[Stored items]

□ □ □ □

(** The trainer on which the end of an epoch persists: the one the passes
    left, with the RL optimizer and the rolled-back weights at a switch. *)
Definition persisted_from `{Collaborators} (t t2 : Trainer) (d : decision)
  : Prop :=
  if switch_to_rl d
  then if best d
       then t2 = with_sched_bound false (with_optim rl_optimizer t)
       else ∃ o, load_checkpoint best_model_path
                   (with_sched_bound false (with_optim rl_optimizer t))
                 = Ok (t2, o)
  else t2 = t.

(** What the last slot records about patience and phase. *)
Definition recorded `{Carriers} (e : epoch_report) (p : Z) (u : bool)
  : Prop :=
  saved e !! "patience" = Some (VInt p)
  ∧ saved e !! "use_rl" = Some (VBool u).

(** A tensor of shape (batch, beam) whose entries are all zero. *)
Definition all_zero (m : list (list Qc)) : Prop :=
  Forall (Forall (λ y, y = 0%Qc)) m.

(** The best slot holds a checkpoint whose validation CIDEr is the best
    validation CIDEr in the locals of [train]. *)
Definition best_slot_current `{Collaborators} (t : Trainer) (v : loop_vars)
  : Prop :=
  ∃ c, fs t !! best_model_path = Some (Pickle c)
       ∧ c !! "val_cider" = Some (VFloat (best_val_cider v))
       ∧ c !! "best_val_cider" = Some (VFloat (best_val_cider v)).

(** No two neighbours of the list are equal. *)
Fixpoint adjacent_distinct (l : list string) : Prop :=
  match l with
  | k :: (k' :: _) as rest => k ≠ k' ∧ adjacent_distinct rest
  | _ => True
  end.

(** The string has no underscore. *)
Fixpoint underscore_free (s : string) : Prop :=
  match s with
  | EmptyString => True
  | String c rest => c ≠ "_"%char ∧ underscore_free rest
  end.

(** The number of epochs without improvement the loop still allows: up to
    the threshold in the RL phase, and once more up to it after the switch
    in the supervised phase. *)
Definition epochs_left (v : loop_vars) : Z :=
  if use_rl v then 5 - patience v else 10 - patience v.

(** ** Keys of a checkpoint *)

(** The keys [save_checkpoint] fills in from the trainer itself. *)
Definition captured_keys : list string :=
  ["torch_rng_state"; "cuda_rng_state"; "numpy_rng_state"; "random_rng_state";
   "epoch"; "state_dict"; "optimizer"; "scheduler"].

(** The keys [load_checkpoint] reads and [save_checkpoint] does not fill
    in: the caller of [save_checkpoint] has to supply them. *)
Definition supplied_keys : list string :=
  ["val_loss"; "best_val_cider"; "best_test_cider"; "patience"; "use_rl"].

(** ** Tactics for fallible code and for dict lookups *)

Ltac unbind :=
  unfold mbind, result_bind, mret, result_ret in *.

Ltac dict_lookup :=
  repeat first
    [ rewrite lookup_insert_eq
    | rewrite lookup_insert_ne by (intro; discriminate)
    | rewrite lookup_empty ].

(** ** Paths of the two slots *)

Lemma string_app_inv_head (p a b : string) : p +:+ a = p +:+ b → a = b.
Proof.
  induction p as [|c p IH]; simpl; [done|].
  intros E. injection E as E. by apply IH.
Qed.

Section Properties.
Context `{Collaborators}.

□ □ □ □

Task to carry out:
All of the entries above must be output word for word.

Exercise output:
(** The trainer on which the end of an epoch persists: the one the passes
    left, with the RL optimizer and the rolled-back weights at a switch. *)
Definition persisted_from `{Collaborators} (t t2 : Trainer) (d : decision)
  : Prop :=
  if switch_to_rl d
  then if best d
       then t2 = with_sched_bound false (with_optim rl_optimizer t)
       else ∃ o, load_checkpoint best_model_path
                   (with_sched_bound false (with_optim rl_optimizer t))
                 = Ok (t2, o)
  else t2 = t.

(** What the last slot records about patience and phase. *)
Definition recorded `{Carriers} (e : epoch_report) (p : Z) (u : bool)
  : Prop :=
  saved e !! "patience" = Some (VInt p)
  ∧ saved e !! "use_rl" = Some (VBool u).

(** A tensor of shape (batch, beam) whose entries are all zero. *)
Definition all_zero (m : list (list Qc)) : Prop :=
  Forall (Forall (λ y, y = 0%Qc)) m.

(** The best slot holds a checkpoint whose validation CIDEr is the best
    validation CIDEr in the locals of [train]. *)
Definition best_slot_current `{Collaborators} (t : Trainer) (v : loop_vars)
  : Prop :=
  ∃ c, fs t !! best_model_path = Some (Pickle c)
       ∧ c !! "val_cider" = Some (VFloat (best_val_cider v))
       ∧ c !! "best_val_cider" = Some (VFloat (best_val_cider v)).

(** No two neighbours of the list are equal. *)
Fixpoint adjacent_distinct (l : list string) : Prop :=
  match l with
  | k :: (k' :: _) as rest => k ≠ k' ∧ adjacent_distinct rest
  | _ => True
  end.

(** The string has no underscore. *)
Fixpoint underscore_free (s : string) : Prop :=
  match s with
  | EmptyString => True
  | String c rest => c ≠ "_"%char ∧ underscore_free rest
  end.

(** The number of epochs without improvement the loop still allows: up to
    the threshold in the RL phase, and once more up to it after the switch
    in the supervised phase. *)
Definition epochs_left (v : loop_vars) : Z :=
  if use_rl v then 5 - patience v else 10 - patience v.

(** ** Keys of a checkpoint *)

(** The keys [save_checkpoint] fills in from the trainer itself. *)
Definition captured_keys : list string :=
  ["torch_rng_state"; "cuda_rng_state"; "numpy_rng_state"; "random_rng_state";
   "epoch"; "state_dict"; "optimizer"; "scheduler"].

(** The keys [load_checkpoint] reads and [save_checkpoint] does not fill
    in: the caller of [save_checkpoint] has to supply them. *)
Definition supplied_keys : list string :=
  ["val_loss"; "best_val_cider"; "best_test_cider"; "patience"; "use_rl"].

(** ** Tactics for fallible code and for dict lookups *)

Ltac unbind :=
  unfold mbind, result_bind, mret, result_ret in *.

Ltac dict_lookup :=
  repeat first
    [ rewrite lookup_insert_eq
    | rewrite lookup_insert_ne by (intro; discriminate)
    | rewrite lookup_empty ].

(** ** Paths of the two slots *)

Lemma string_app_inv_head (p a b : string) : p +:+ a = p +:+ b → a = b.
Proof.
  induction p as [|c p IH]; simpl; [done|].
  intros E. injection E as E. by apply IH.
Qed.

Section Properties.
Context `{Collaborators}.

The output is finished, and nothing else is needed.